Supplied material »
(* ===== verification/Divergence.v ===== *)
(** * What nodes without faults can do to each other

    Executions of four correct nodes on links that deliver every message at
    most once and in order: two nodes whose committed sequences contradict each
    other, and a network that stops in its first view.  The last part runs the
    network undisturbed for the agreement theorem. *)
From S2P Require Import Prelude Sha256 Crypto Committee Pool Message Store Commitor Elector Transmitor Spb SpbExec SpbCert SpbProps Core CoreExec CoreInst CoreProps CoreOut System Agreement.

(** ** Committed sequences only grow *)

Section log.
Context {D : Type} `{!DB D} `{P : Prims} `{C : BlockCodec}.

Definition node_log (nd : Node D) : list Block := commitLog (c_commitor (n_core nd)).

Definition log_trace (c c' : Core D) (effs : list (Eff CoreTask)) : Prop :=
  commitLog (c_commitor c') = commitLog (c_commitor c).

#[local] Instance log_trace_trace : Trace log_trace.
Proof. split; unfold log_trace; [done|congruence]. Qed.

Ltac log_trace := repeat first [spec_step | done].

Lemma handle_log c m : spec_at c (handle m) log_trace.
Proof.
  destruct m; simpl; unfold handleProposeMsg, handleVoteMsg, handleFinVoteMsg, handleSpeedVoteMsg, handleElectMsg,
    handleCoinMsg, handleReportMsg, advanceView, core_generatorBlock, processCoin, check_signature, goSpb, getSpbInstance,
    broadcast; log_trace.
Qed.
Lemma processCoin_seg_log c pc : spec_at c (processCoin_seg pc) log_trace.
Proof.
  destruct pc; simpl; unfold commit_digest, broadcast, getSpbInstance; log_trace.
  all: unfold log_trace, Commit; simpl; by case_decide.
Qed.

Lemma Commitor_run_log fuel reads c c' : Commitor_run fuel reads c = Some c' -> commitLog c `prefix_of` commitLog c'.
Proof.
  assert (forall l k, commitLog k `prefix_of` commitLog (foldl commit_one k l)) as Hf.
  { induction l as [|b l IH]; intros k; simpl; [done|]. etrans; [|apply IH]. simpl. by eexists. }
  unfold Commitor_run, run_block. destruct (blocksChan c) as [|b rest]; [by intros [= ->]|].
  case_decide; [by intros [= <-]|]. destruct (walk _ _ _ _ _) as [queue|]; [|done]. intros [= <-].
  exact (Hf (reverse queue) _).
Qed.

Lemma node_log_grows (nd nd' : Node D) : node_step nd nd' -> node_log nd `prefix_of` node_log nd'.
Proof.
  unfold node_log. destruct 1 as [nd m|nd m rest r c' effs _ _ Hh _|nd r c' effs _ Hh _|nd l1 g l2 c' effs _ Hr|nd pool|nd fuel reads com Hc];
    simpl; try done.
  - apply handle_log in Hh as E. by rewrite E.
  - apply processCoin_seg_log in Hh as E. by rewrite E.
  - by apply run_task_shape in Hr as (s & st & effs0 & _ & _ & -> & _).
  - by eapply Commitor_run_log.
Qed.

Lemma sys_log_grows (σ σ' : Sys D) i nd :
  rtc sys_step σ σ' -> σ !! i = Some nd -> exists nd', σ' !! i = Some nd' /\ node_log nd `prefix_of` node_log nd'.
Proof.
  intros Hr. revert nd. induction Hr as [|σ1 σ2 σ3 Hs _ IH]; intros nd Hi; [eauto|].
  destruct Hs as [σ j ndj nd' Hj Hs _]. destruct (decide (j = i)) as [->|Hne].
  - destruct (IH nd') as (nd'' & ? & ?); [by rewrite lookup_insert_eq|]. exists nd''. split; [done|].
    rewrite Hj in Hi. injection Hi as ->. etrans; [by apply node_log_grows|done].
  - apply IH. by rewrite lookup_insert_ne.
Qed.
End log.

(** ** Four nodes *)

Module FourNodes.
#[global] Instance prims : Prims := CoreDemo.prims.
Abbreviation DBase := CoreDemo.MemDB.

(** Each node has five batches ready. *)
Definition pool (i : Z) : Pool := {|
  p_parameters := PoolParameters.DefaultParameters;
  p_queue := {| queue := []; batchChannel := (fun k => {| ID := i + 4 * k; Txs := [] |}) <$> seqZ 0 5; wind := 0; rind := -1;
                nums := 0; maxQueueSize := 0; batchSize := 1; N := 4; QId := i; bcnt := 5 |};
  p_maker := {| txSize := 16; rate := 0 |} |}.

Definition service (i : NodeID) : SigService := CoreDemo.service (Z.to_nat i).
Definition ids : list NodeID := [0; 1; 2; 3].
Definition node (i : NodeID) : option (Node DBase) :=
  node_start i CoreDemo.committee DefaultParameters (service i) (pool i) mem_store_empty.

Definition start : Net (D := DBase) :=
  {| ne_nodes := list_to_map (omap (fun i => pair i <$> node i) ids); ne_links := ∅ |}.

Definition play (n : Net (D := DBase)) (acts : list NetAct) : Net (D := DBase) := default n (net_acts n acts).

(** Phases of a schedule, each with its own open links. *)
Fixpoint phases (n : Net (D := DBase)) (l : list (NodeID -> NodeID -> ConsensusMessage -> bool)) : list NetAct :=
  match l with
  | [] => []
  | open :: l => let acts := schedule 1000 open ids n in acts ++ phases (play n acts) l
  end.

Definition is_report (m : ConsensusMessage) : bool := match m with MReport _ => true | _ => false end.
Definition is_end (m : ConsensusMessage) : bool := match m with MElect _ | MCoin _ | MReport _ => true | _ => false end.
Definition from (j : NodeID) (i : NodeID) : bool := bool_decide (j = i).

(** *** The fork

    Node 0 is the leader of views 0 and 1.  First its messages are slow: nodes
    1 and 2 learn the coin and report that they hold nothing, node 3 does not
    learn it yet, the report of node 2 is on its way.  Node 0 reports too, and
    only then do nodes 0, 1 and 3 complete the leader's broadcast: node 3 has
    its decision certificate when the coin reaches it and commits.  At last
    the reports of nodes 0, 1 and 2 arrive: they go on without a parent, and
    commit the leader's block of view 1. *)
Definition slow_leader (j i : NodeID) (m : ConsensusMessage) : bool :=
  if from j 0 then false else if from i 3 then negb (is_end m)
  else if from j 2 then negb (is_report m) && negb (from i 0) else true.
Definition late_broadcast (j i : NodeID) (m : ConsensusMessage) : bool :=
  if from j 0 then negb (from i 2) else if from i 3 then negb (is_end m)
  else if from j 2 then negb (is_report m) && negb (from i 0)
  else if from j 3 then negb (is_report m) else true.
Definition without_3 (j i : NodeID) (m : ConsensusMessage) : bool :=
  negb (from i 3) && negb (from j 3) && match m with MReport r => bool_decide (r_View r = 0) | _ => true end.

What the exercise asks » Word for word, repeat each line of the listing.

Solution to this task »
(* ===== verification/Divergence.v ===== *)
(** * What nodes without faults can do to each other

    Executions of four correct nodes on links that deliver every message at
    most once and in order: two nodes whose committed sequences contradict each
    other, and a network that stops in its first view.  The last part runs the
    network undisturbed for the agreement theorem. *)
From S2P Require Import Prelude Sha256 Crypto Committee Pool Message Store Commitor Elector Transmitor Spb SpbExec SpbCert SpbProps Core CoreExec CoreInst CoreProps CoreOut System Agreement.

(** ** Committed sequences only grow *)

Section log.
Context {D : Type} `{!DB D} `{P : Prims} `{C : BlockCodec}.

Definition node_log (nd : Node D) : list Block := commitLog (c_commitor (n_core nd)).

Definition log_trace (c c' : Core D) (effs : list (Eff CoreTask)) : Prop :=
  commitLog (c_commitor c') = commitLog (c_commitor c).

#[local] Instance log_trace_trace : Trace log_trace.
Proof. split; unfold log_trace; [done|congruence]. Qed.

Ltac log_trace := repeat first [spec_step | done].

Lemma handle_log c m : spec_at c (handle m) log_trace.
Proof.
  destruct m; simpl; unfold handleProposeMsg, handleVoteMsg, handleFinVoteMsg, handleSpeedVoteMsg, handleElectMsg,
    handleCoinMsg, handleReportMsg, advanceView, core_generatorBlock, processCoin, check_signature, goSpb, getSpbInstance,
    broadcast; log_trace.
Qed.
Lemma processCoin_seg_log c pc : spec_at c (processCoin_seg pc) log_trace.
Proof.
  destruct pc; simpl; unfold commit_digest, broadcast, getSpbInstance; log_trace.
  all: unfold log_trace, Commit; simpl; by case_decide.
Qed.

Lemma Commitor_run_log fuel reads c c' : Commitor_run fuel reads c = Some c' -> commitLog c `prefix_of` commitLog c'.
Proof.
  assert (forall l k, commitLog k `prefix_of` commitLog (foldl commit_one k l)) as Hf.
  { induction l as [|b l IH]; intros k; simpl; [done|]. etrans; [|apply IH]. simpl. by eexists. }
  unfold Commitor_run, run_block. destruct (blocksChan c) as [|b rest]; [by intros [= ->]|].
  case_decide; [by intros [= <-]|]. destruct (walk _ _ _ _ _) as [queue|]; [|done]. intros [= <-].
  exact (Hf (reverse queue) _).
Qed.

Lemma node_log_grows (nd nd' : Node D) : node_step nd nd' -> node_log nd `prefix_of` node_log nd'.
Proof.
  unfold node_log. destruct 1 as [nd m|nd m rest r c' effs _ _ Hh _|nd r c' effs _ Hh _|nd l1 g l2 c' effs _ Hr|nd pool|nd fuel reads com Hc];
    simpl; try done.
  - apply handle_log in Hh as E. by rewrite E.
  - apply processCoin_seg_log in Hh as E. by rewrite E.
  - by apply run_task_shape in Hr as (s & st & effs0 & _ & _ & -> & _).
  - by eapply Commitor_run_log.
Qed.

Lemma sys_log_grows (σ σ' : Sys D) i nd :
  rtc sys_step σ σ' -> σ !! i = Some nd -> exists nd', σ' !! i = Some nd' /\ node_log nd `prefix_of` node_log nd'.
Proof.
  intros Hr. revert nd. induction Hr as [|σ1 σ2 σ3 Hs _ IH]; intros nd Hi; [eauto|].
  destruct Hs as [σ j ndj nd' Hj Hs _]. destruct (decide (j = i)) as [->|Hne].
  - destruct (IH nd') as (nd'' & ? & ?); [by rewrite lookup_insert_eq|]. exists nd''. split; [done|].
    rewrite Hj in Hi. injection Hi as ->. etrans; [by apply node_log_grows|done].
  - apply IH. by rewrite lookup_insert_ne.
Qed.
End log.

(** ** Four nodes *)

Module FourNodes.
#[global] Instance prims : Prims := CoreDemo.prims.
Abbreviation DBase := CoreDemo.MemDB.

(** Each node has five batches ready. *)
Definition pool (i : Z) : Pool := {|
  p_parameters := PoolParameters.DefaultParameters;
  p_queue := {| queue := []; batchChannel := (fun k => {| ID := i + 4 * k; Txs := [] |}) <$> seqZ 0 5; wind := 0; rind := -1;
                nums := 0; maxQueueSize := 0; batchSize := 1; N := 4; QId := i; bcnt := 5 |};
  p_maker := {| txSize := 16; rate := 0 |} |}.

Definition service (i : NodeID) : SigService := CoreDemo.service (Z.to_nat i).
Definition ids : list NodeID := [0; 1; 2; 3].
Definition node (i : NodeID) : option (Node DBase) :=
  node_start i CoreDemo.committee DefaultParameters (service i) (pool i) mem_store_empty.

Definition start : Net (D := DBase) :=
  {| ne_nodes := list_to_map (omap (fun i => pair i <$> node i) ids); ne_links := ∅ |}.

Definition play (n : Net (D := DBase)) (acts : list NetAct) : Net (D := DBase) := default n (net_acts n acts).

(** Phases of a schedule, each with its own open links. *)
Fixpoint phases (n : Net (D := DBase)) (l : list (NodeID -> NodeID -> ConsensusMessage -> bool)) : list NetAct :=
  match l with
  | [] => []
  | open :: l => let acts := schedule 1000 open ids n in acts ++ phases (play n acts) l
  end.

Definition is_report (m : ConsensusMessage) : bool := match m with MReport _ => true | _ => false end.
Definition is_end (m : ConsensusMessage) : bool := match m with MElect _ | MCoin _ | MReport _ => true | _ => false end.
Definition from (j : NodeID) (i : NodeID) : bool := bool_decide (j = i).

(** *** The fork

    Node 0 is the leader of views 0 and 1.  First its messages are slow: nodes
    1 and 2 learn the coin and report that they hold nothing, node 3 does not
    learn it yet, the report of node 2 is on its way.  Node 0 reports too, and
    only then do nodes 0, 1 and 3 complete the leader's broadcast: node 3 has
    its decision certificate when the coin reaches it and commits.  At last
    the reports of nodes 0, 1 and 2 arrive: they go on without a parent, and
    commit the leader's block of view 1. *)
Definition slow_leader (j i : NodeID) (m : ConsensusMessage) : bool :=
  if from j 0 then false else if from i 3 then negb (is_end m)
  else if from j 2 then negb (is_report m) && negb (from i 0) else true.
Definition late_broadcast (j i : NodeID) (m : ConsensusMessage) : bool :=
  if from j 0 then negb (from i 2) else if from i 3 then negb (is_end m)
  else if from j 2 then negb (is_report m) && negb (from i 0)
  else if from j 3 then negb (is_report m) else true.
Definition without_3 (j i : NodeID) (m : ConsensusMessage) : bool :=
  negb (from i 3) && negb (from j 3) && match m with MReport r => bool_decide (r_View r = 0) | _ => true end.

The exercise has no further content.